* _Exercise objective_
Below are some entries; write out each one of them exactly.

(Dataset entries)
Definition list_endpoints : result (list record) :=
  foldM (λ endpoint_list rr, foldM (add_service_endpoints rr.1) endpoint_list rr.2)
        [] self_templates.

Definition get_endpoint (endpoint_id : pyval) : result record :=
  endpoint_list ← list_endpoints;
  first_with_id endpoint_id (EndpointNotFound endpoint_id) endpoint_list.

(** The record that [list_services] builds for one service entry. *)
Definition service_record (service : string) (service_ref : service_template)
  : record :=
  foldl (λ dict kv,
           if bool_decide (kv.1 ∈ service_properties)
           then dict_set kv.1 (VStr kv.2) dict
           else dict)
        [("id", VStr (uuid5_hex service));
         ("type", VStr service);
         ("enabled", VBool true);
         ("description", VStr "")]
        service_ref.

(** [service_dict] at the end of the loops of [list_services]. *)
Definition service_dict : dict string record :=
  foldl (λ service_dict rr,
           foldl (λ service_dict sr,
                    dict_set sr.1 (service_record sr.1 sr.2) service_dict)
                 service_dict rr.2)
        [] self_templates.

Definition list_services : list record := dict_values service_dict.

Definition get_service (service_id : pyval) : result record :=
  first_with_id service_id (ServiceNotFound service_id) list_services.

End Catalog.

(** ** [templated.py]: regions *)

(** [exception.RegionNotFound], carried as an [OtherError]. *)
Definition RegionNotFound : exn := OtherError "RegionNotFound".

(** [list_regions]: one record per region of the template. *)
Definition list_regions (self_templates : templates) : list record :=
  foldl (λ region_list rr,
           region_list ++ [[("id", VStr rr.1);
                            ("description", VStr "");
                            ("parent_region_id", VStr "")]])
        [] self_templates.

Definition get_region (self_templates : templates) (region_id : pyval)
  : result record :=
  first_with_id region_id RegionNotFound (list_regions self_templates).

(** The value that the template holds for an attribute of a service of a
    region, [templates[region][service][key]] when all three exist. *)
Definition template_value (region service key : string) (t : templates)
  : option string :=
  region_ref ← dict_get region t;
  service_ref ← dict_get service region_ref;
  dict_get key service_ref.

(** [str(v)], as interpolation writes a value. *)
Definition str_of_pyval (v : pyval) : string :=
  match v with
  | VStr s => s
  | VBool true => "True"
  | VBool false => "False"
  | VNone => "None"
  end.

(** Modelled from the spec: [keystone.catalog.core.format_url] is not among
    the sources.  Spec 4.2: named placeholders, written [{name}], are
    replaced by the values of the context; a name that the context lacks
    gives the absent result when it is tolerated and fails with the
    malformed-endpoint condition when it is not.  The first missing name
    decides.  [name] holds the placeholder that is being read. *)
Fixpoint interpolate (context : dict string pyval) (tolerated : list string)
    (name : option string) (s : string) : result (option string) :=
  match s with
  | EmptyString =>
      match name with
      | None => Ok (Some EmptyString)
      | Some _ => Raise MalformedEndpoint
      end
  | String c s' =>
      match name with
      | None =>
          if decide (c = "{"%char)
          then interpolate context tolerated (Some EmptyString) s'
          else r ← interpolate context tolerated None s';
               Ok (option_map (String c) r)
      | Some n =>
          if decide (c = "}"%char)
          then match dict_get n context with
               | Some v =>
                   r ← interpolate context tolerated None s';
                   Ok (option_map (String.append (str_of_pyval v)) r)
               | None =>
                   if bool_decide (n ∈ tolerated) then Ok None
                   else Raise MalformedEndpoint
               end
          else interpolate context tolerated
                 (Some (n +:+ String c EmptyString)) s'
      end
  end.

(** Modelled from the spec: [format_url] of spec 4.2 on a value; a value
    that is not a string cannot be interpolated. *)
Definition spec_format_url (url : pyval) (substitutions : dict string pyval)
    (silent_keyerror_failures : list string) : result pyval :=
  match url with
  | VStr s =>
      r ← interpolate substitutions silent_keyerror_failures None s;
      Ok (from_option VStr VNone r)
  | _ => Raise MalformedEndpoint
  end.

Definition ex_templates : templates :=
  [("RegionOne",
    [("identity", [("name", "Identity Service");
                   ("publicURL", "http://{host}:5000/v3")]);
     ("compute", [("name", "Compute");
                  ("publicURL", "http://c/{tenant_id}")])])].

Definition ex_conf (host : bool) : config :=
  {| conf_items := if host then [("host", VStr "10.0.0.1")] else [];
     eventlet_server_items := [];
     return_all_endpoints_if_no_filter := false |}.

(** ** [endpoint_filter/core.py]: the driver interface *)

(** The value of a filter: one accepted value or a list of them. *)
Inductive filter_value :=
| FScalar (v : pyval)
| FList (l : list pyval).

Record endpoint_group := {
  eg_id : string;
  eg_filters : dict string filter_value
}.

(** A project to endpoint association, as the driver lists it. *)
Record project_endpoint := {
  pe_endpoint_id : string;
  pe_project_id : string
}.

(** A project to endpoint group association. *)
Record project_endpoint_group := {
  peg_endpoint_group_id : string;
  peg_project_id : string
}.

(** The operations of [EndpointFilterDriverV8] that the manager calls, over
    a store of type [S].  The docstrings of the interface say which of them
    raise. *)
Class EndpointFilterDriver (S : Type) := {
  driver_list_endpoints_for_project : string → S → list project_endpoint;
  driver_remove_endpoint_from_project : pyval → string → S → result S;
  driver_list_endpoint_groups_for_project :
    string → S → result (list project_endpoint_group);
  driver_get_endpoint_group : string → S → result endpoint_group
}.

(** ** Computations of the manager

    They read and update the driver's store and record, in call order, the
    arguments of every [remove_endpoint_from_project] call. *)
Record world (S : Type) := World {
  store : S;
  removal_calls : list (pyval * string)
}.
Arguments World {S} _ _.
Arguments store {S} _.
Arguments removal_calls {S} _.

Definition M (S A : Type) : Type := world S → result A * world S.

* _The answer_
Definition list_endpoints : result (list record) :=
  foldM (λ endpoint_list rr, foldM (add_service_endpoints rr.1) endpoint_list rr.2)
        [] self_templates.

Definition get_endpoint (endpoint_id : pyval) : result record :=
  endpoint_list ← list_endpoints;
  first_with_id endpoint_id (EndpointNotFound endpoint_id) endpoint_list.

(** The record that [list_services] builds for one service entry. *)
Definition service_record (service : string) (service_ref : service_template)
  : record :=
  foldl (λ dict kv,
           if bool_decide (kv.1 ∈ service_properties)
           then dict_set kv.1 (VStr kv.2) dict
           else dict)
        [("id", VStr (uuid5_hex service));
         ("type", VStr service);
         ("enabled", VBool true);
         ("description", VStr "")]
        service_ref.

(** [service_dict] at the end of the loops of [list_services]. *)
Definition service_dict : dict string record :=
  foldl (λ service_dict rr,
           foldl (λ service_dict sr,
                    dict_set sr.1 (service_record sr.1 sr.2) service_dict)
                 service_dict rr.2)
        [] self_templates.

Definition list_services : list record := dict_values service_dict.

Definition get_service (service_id : pyval) : result record :=
  first_with_id service_id (ServiceNotFound service_id) list_services.

End Catalog.

(** ** [templated.py]: regions *)

(** [exception.RegionNotFound], carried as an [OtherError]. *)
Definition RegionNotFound : exn := OtherError "RegionNotFound".

(** [list_regions]: one record per region of the template. *)
Definition list_regions (self_templates : templates) : list record :=
  foldl (λ region_list rr,
           region_list ++ [[("id", VStr rr.1);
                            ("description", VStr "");
                            ("parent_region_id", VStr "")]])
        [] self_templates.

Definition get_region (self_templates : templates) (region_id : pyval)
  : result record :=
  first_with_id region_id RegionNotFound (list_regions self_templates).

(** The value that the template holds for an attribute of a service of a
    region, [templates[region][service][key]] when all three exist. *)
Definition template_value (region service key : string) (t : templates)
  : option string :=
  region_ref ← dict_get region t;
  service_ref ← dict_get service region_ref;
  dict_get key service_ref.

(** [str(v)], as interpolation writes a value. *)
Definition str_of_pyval (v : pyval) : string :=
  match v with
  | VStr s => s
  | VBool true => "True"
  | VBool false => "False"
  | VNone => "None"
  end.

(** Modelled from the spec: [keystone.catalog.core.format_url] is not among
    the sources.  Spec 4.2: named placeholders, written [{name}], are
    replaced by the values of the context; a name that the context lacks
    gives the absent result when it is tolerated and fails with the
    malformed-endpoint condition when it is not.  The first missing name
    decides.  [name] holds the placeholder that is being read. *)
Fixpoint interpolate (context : dict string pyval) (tolerated : list string)
    (name : option string) (s : string) : result (option string) :=
  match s with
  | EmptyString =>
      match name with
      | None => Ok (Some EmptyString)
      | Some _ => Raise MalformedEndpoint
      end
  | String c s' =>
      match name with
      | None =>
          if decide (c = "{"%char)
          then interpolate context tolerated (Some EmptyString) s'
          else r ← interpolate context tolerated None s';
               Ok (option_map (String c) r)
      | Some n =>
          if decide (c = "}"%char)
          then match dict_get n context with
               | Some v =>
                   r ← interpolate context tolerated None s';
                   Ok (option_map (String.append (str_of_pyval v)) r)
               | None =>
                   if bool_decide (n ∈ tolerated) then Ok None
                   else Raise MalformedEndpoint
               end
          else interpolate context tolerated
                 (Some (n +:+ String c EmptyString)) s'
      end
  end.

(** Modelled from the spec: [format_url] of spec 4.2 on a value; a value
    that is not a string cannot be interpolated. *)
Definition spec_format_url (url : pyval) (substitutions : dict string pyval)
    (silent_keyerror_failures : list string) : result pyval :=
  match url with
  | VStr s =>
      r ← interpolate substitutions silent_keyerror_failures None s;
      Ok (from_option VStr VNone r)
  | _ => Raise MalformedEndpoint
  end.

Definition ex_templates : templates :=
  [("RegionOne",
    [("identity", [("name", "Identity Service");
                   ("publicURL", "http://{host}:5000/v3")]);
     ("compute", [("name", "Compute");
                  ("publicURL", "http://c/{tenant_id}")])])].

Definition ex_conf (host : bool) : config :=
  {| conf_items := if host then [("host", VStr "10.0.0.1")] else [];
     eventlet_server_items := [];
     return_all_endpoints_if_no_filter := false |}.

(** ** [endpoint_filter/core.py]: the driver interface *)

(** The value of a filter: one accepted value or a list of them. *)
Inductive filter_value :=
| FScalar (v : pyval)
| FList (l : list pyval).

Record endpoint_group := {
  eg_id : string;
  eg_filters : dict string filter_value
}.

(** A project to endpoint association, as the driver lists it. *)
Record project_endpoint := {
  pe_endpoint_id : string;
  pe_project_id : string
}.

(** A project to endpoint group association. *)
Record project_endpoint_group := {
  peg_endpoint_group_id : string;
  peg_project_id : string
}.

(** The operations of [EndpointFilterDriverV8] that the manager calls, over
    a store of type [S].  The docstrings of the interface say which of them
    raise. *)
Class EndpointFilterDriver (S : Type) := {
  driver_list_endpoints_for_project : string → S → list project_endpoint;
  driver_remove_endpoint_from_project : pyval → string → S → result S;
  driver_list_endpoint_groups_for_project :
    string → S → result (list project_endpoint_group);
  driver_get_endpoint_group : string → S → result endpoint_group
}.

(** ** Computations of the manager

    They read and update the driver's store and record, in call order, the
    arguments of every [remove_endpoint_from_project] call. *)
Record world (S : Type) := World {
  store : S;
  removal_calls : list (pyval * string)
}.
Arguments World {S} _ _.
Arguments store {S} _.
Arguments removal_calls {S} _.

Definition M (S A : Type) : Type := world S → result A * world S.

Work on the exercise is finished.